Theranostic nanoparticles can deliver therapeutic agents as well as diverse imaging agents to
tumors. The enhanced permeation and retention (EPR) effect is regarded as a crucial mechanism for the
tumor-targeted delivery of nanoparticles. Although a large number of studies of the EPR effect of
theranostic nanoparticles have been performed, the effect of the change in the body size of the host on the EPR effect is not fully understood. In this regard, comparative research is needed on the behavior of nanoparticles in large animals for developing the nanoparticles to the clinical stage. In this study, we prepared fluorophore (
indocyanine green (ICG) or cyanine 5.5 (
Cy5.5))-conjugated
glycol chitosan nanoparticles (CNPs) for comparing the
tumor-targeting efficacy in VX2
tumor-bearing mouse and rabbit models. As expected, the CNPs formed nano-sized spherical nanoparticles and were stable for 8 days under aqueous conditions. The CNPs also exhibited dose-dependent cellular uptake into VX2
tumor cells without cytotoxicity. The half-life of the near-infrared fluorescence (NIRF) signals in the blood were 3.25 h and 4.73 h when the CNPs were injected into mice and rabbits, respectively.

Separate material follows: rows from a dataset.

Lemma extends_with_graph g e : extends e (with_graph g e) [].
Proof. constructor; simpl; auto using db_le_refl. now rewrite app_nil_r. Qed.

Section Methods.

Variable extract_type : string.
Variable tagger : string -> list (string * string).
Variable sql_fails : SqlStmt -> bool.
Variable tx_result : list GraphTx -> GraphTx -> Z.

Lemma execute_fails q e :
  sql_fails q = true -> execute sql_fails q e = (Raise (SqliteError q), e).
Proof. unfold execute. now intros ->. Qed.

Section NoFailure.

Hypothesis no_failure : forall q, sql_fails q = false.

Lemma execute_ok q e :
  execute sql_fails q e =
  (Ok (snd (sql_apply q (cur e))), with_cur (fst (sql_apply q (cur e))) q e).
Proof.
  unfold execute. rewrite no_failure. now destruct (sql_apply q (cur e)).
Qed.

(** The graph write that follows the relational write of a method. *)
Lemma graph_write_ok {A} tx (k : Z -> A) (a : A) e :
  exists e',
    (has_session <- session_present ;;
     if has_session : bool then
       r <- write_transaction tx_result tx ;; ret (k r)
     else ret a) e
    = (Ok (match session e with
           | Some _ => k (tx_result (graph e) tx)
           | None => a
           end), e')
    /\ extends e e' [] /\ cur e' = cur e.
Proof.
  unfold bind, session_present, gets, write_transaction, ret.
  destruct (session e) eqn:S; simpl; rewrite ?S; eexists; split;
    try reflexivity; split; auto using extends_refl, extends_with_graph.
Qed.

Lemma add_person_ok n e :
  exists gid pid e',
    add_person sql_fails tx_result n e = (Ok (gid, pid), e') /\
    person_id_of n (Persons (cur e')) = Some pid /\
    extends e e' [InsertPerson n; SelectPersonId n] /\
    cur e' = fst (sql_apply (InsertPerson n) (cur e)).
Proof.
  unfold add_person.
  rewrite (bind_ok _ _ _ _ _ (execute_ok _ _)).
  rewrite (bind_ok _ _ _ _ _ (execute_ok _ _)).
  set (e1 := with_cur _ (InsertPerson n) e).
  set (e2 := with_cur _ (SelectPersonId n) e1).
  destruct (person_inserted n (cur e)) as [pid Hpid].
  assert (Hsel : snd (sql_apply (SelectPersonId n) (cur e1)) = Some pid)
    by exact Hpid.
  rewrite Hsel. simpl first_column.
  unfold bind at 1, ret at 1.
  destruct (graph_write_ok (TxFn_create_person n) (fun r => (r, pid)) (-1, pid) e2)
    as (e' & Hrun & Hext & Hcur).
  rewrite Hrun.
  exists (match session e2 with
          | Some _ => tx_result (graph e2) (TxFn_create_person n)
          | None => -1
          end), pid, e'. split.
  - destruct (session e2); reflexivity.
  - split; [rewrite Hcur; exact Hpid|]. split; [|exact Hcur].
    change [InsertPerson n; SelectPersonId n]
      with (([InsertPerson n] ++ [SelectPersonId n]) ++ []).
    eapply extends_trans; [|exact Hext].
    eapply extends_trans; apply extends_with_cur.
Qed.

Lemma add_organization_ok n e :
  exists gid oid e',
    add_organization sql_fails tx_result n e = (Ok (gid, oid), e') /\
    org_id_of n (Organizations (cur e')) = Some oid /\
    extends e e' [InsertOrganization n; SelectOrganizationId n].
Proof.
  unfold add_organization.
  rewrite (bind_ok _ _ _ _ _ (execute_ok _ _)).
  rewrite (bind_ok _ _ _ _ _ (execute_ok _ _)).
  set (e1 := with_cur _ (InsertOrganization n) e).
  set (e2 := with_cur _ (SelectOrganizationId n) e1).
  destruct (org_inserted n (cur e)) as [oid Hoid].
  assert (Hsel : snd (sql_apply (SelectOrganizationId n) (cur e1)) = Some oid)
    by exact Hoid.
  rewrite Hsel. simpl first_column.
  unfold bind at 1, ret at 1.
  destruct (graph_write_ok (TxFn_create_organization n)
              (fun r => (r, oid)) (-1, oid) e2)
    as (e' & Hrun & Hext & Hcur).
  rewrite Hrun.
  exists (match session e2 with
          | Some _ => tx_result (graph e2) (TxFn_create_organization n)
          | None => -1
          end), oid, e'. split.
  - destruct (session e2); reflexivity.
  - split; [rewrite Hcur; exact Hoid|].
    change [InsertOrganization n; SelectOrganizationId n]
      with (([InsertOrganization n] ++ [SelectOrganizationId n]) ++ []).
    eapply extends_trans; [|exact Hext].
    eapply extends_trans; apply extends_with_cur.
Qed.

Lemma add_affiliation_rel_ok person_ids org_ids e :
  exists e',
    add_affiliation_rel sql_fails tx_result person_ids org_ids e = (Ok tt, e') /\
    In (snd org_ids, snd person_ids) (PersonOrganization (cur e')) /\
    extends e e' [InsertPersonOrganization (snd org_ids) (snd person_ids)].
Proof.
  unfold add_affiliation_rel.
  rewrite (bind_ok _ _ _ _ _ (execute_ok _ _)).
  set (q := InsertPersonOrganization _ _).
  set (e1 := with_cur _ q e).
  destruct (graph_write_ok
              (TxFn_create_affiliation_rel (fst person_ids) (snd org_ids))
              (fun _ => tt) tt e1)
    as (e' & Hrun & Hext & Hcur).
  exists e'. split; [|split].
  - etransitivity; [exact Hrun|]. now destruct (session e1).
  - rewrite Hcur. apply affiliation_inserted.
  - change [q] with ([q] ++ []).
    eapply extends_trans; [apply extends_with_cur|exact Hext].
Qed.

Lemma add_role_rel_ok person_ids role e c :
  sql_conf_id e = Some c ->
  (is_Some (session e) -> is_Some (n4j_conf_id e)) ->
  exists e',
    add_role_rel sql_fails tx_result person_ids role e = (Ok tt, e') /\
    In (role, c, snd person_ids) (PersonRole (cur e')) /\
    extends e e' [InsertPersonRole role c (snd person_ids)].
Proof.
  intros Hc Hn. unfold add_role_rel.
  unfold bind at 1, attribute at 1. rewrite Hc.
  rewrite (bind_ok _ _ _ _ _ (execute_ok _ _)).
  set (q := InsertPersonRole _ _ _).
  set (e1 := with_cur _ q e).
  unfold bind, session_present, gets, attribute, write_transaction, ret.
  change (session e1) with (session e).
  change (n4j_conf_id e1) with (n4j_conf_id e).
  destruct (session e) as [s|] eqn:S.
  - destruct Hn as [n Hn]; [now exists s|].
    change (n4j_conf_id e1) with (n4j_conf_id e). rewrite Hn.
    change (session e1) with (session e). rewrite S.
    eexists. split; [reflexivity|]. split.
    + apply role_inserted.
    + change [q] with ([q] ++ []).
      eapply extends_trans; [apply extends_with_cur|apply extends_with_graph].
  - eexists. split; [reflexivity|]. split.
    + apply role_inserted.
    + apply extends_with_cur.
Qed.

Importantly, the CNPs showed excellent
tumor accumulation and prolonged biodistribution profiles in both the VX2
tumor-bearing mouse and rabbit models, wherein the
tumor accumulation was maximized at 48 h and 72 h, respectively. Based on the excellent
tumor accumulation of the CNPs, finally, the CNPs were used in the
image-guided surgery of the rabbit orthotopic VX2 lung
tumor model. The lung
tumor tissue was successfully removed based on the NIRF signal from the CNPs in the
tumor tissue. This study shows that CNPs can be potentially used for
tumor theragnosis in small animals and large animals.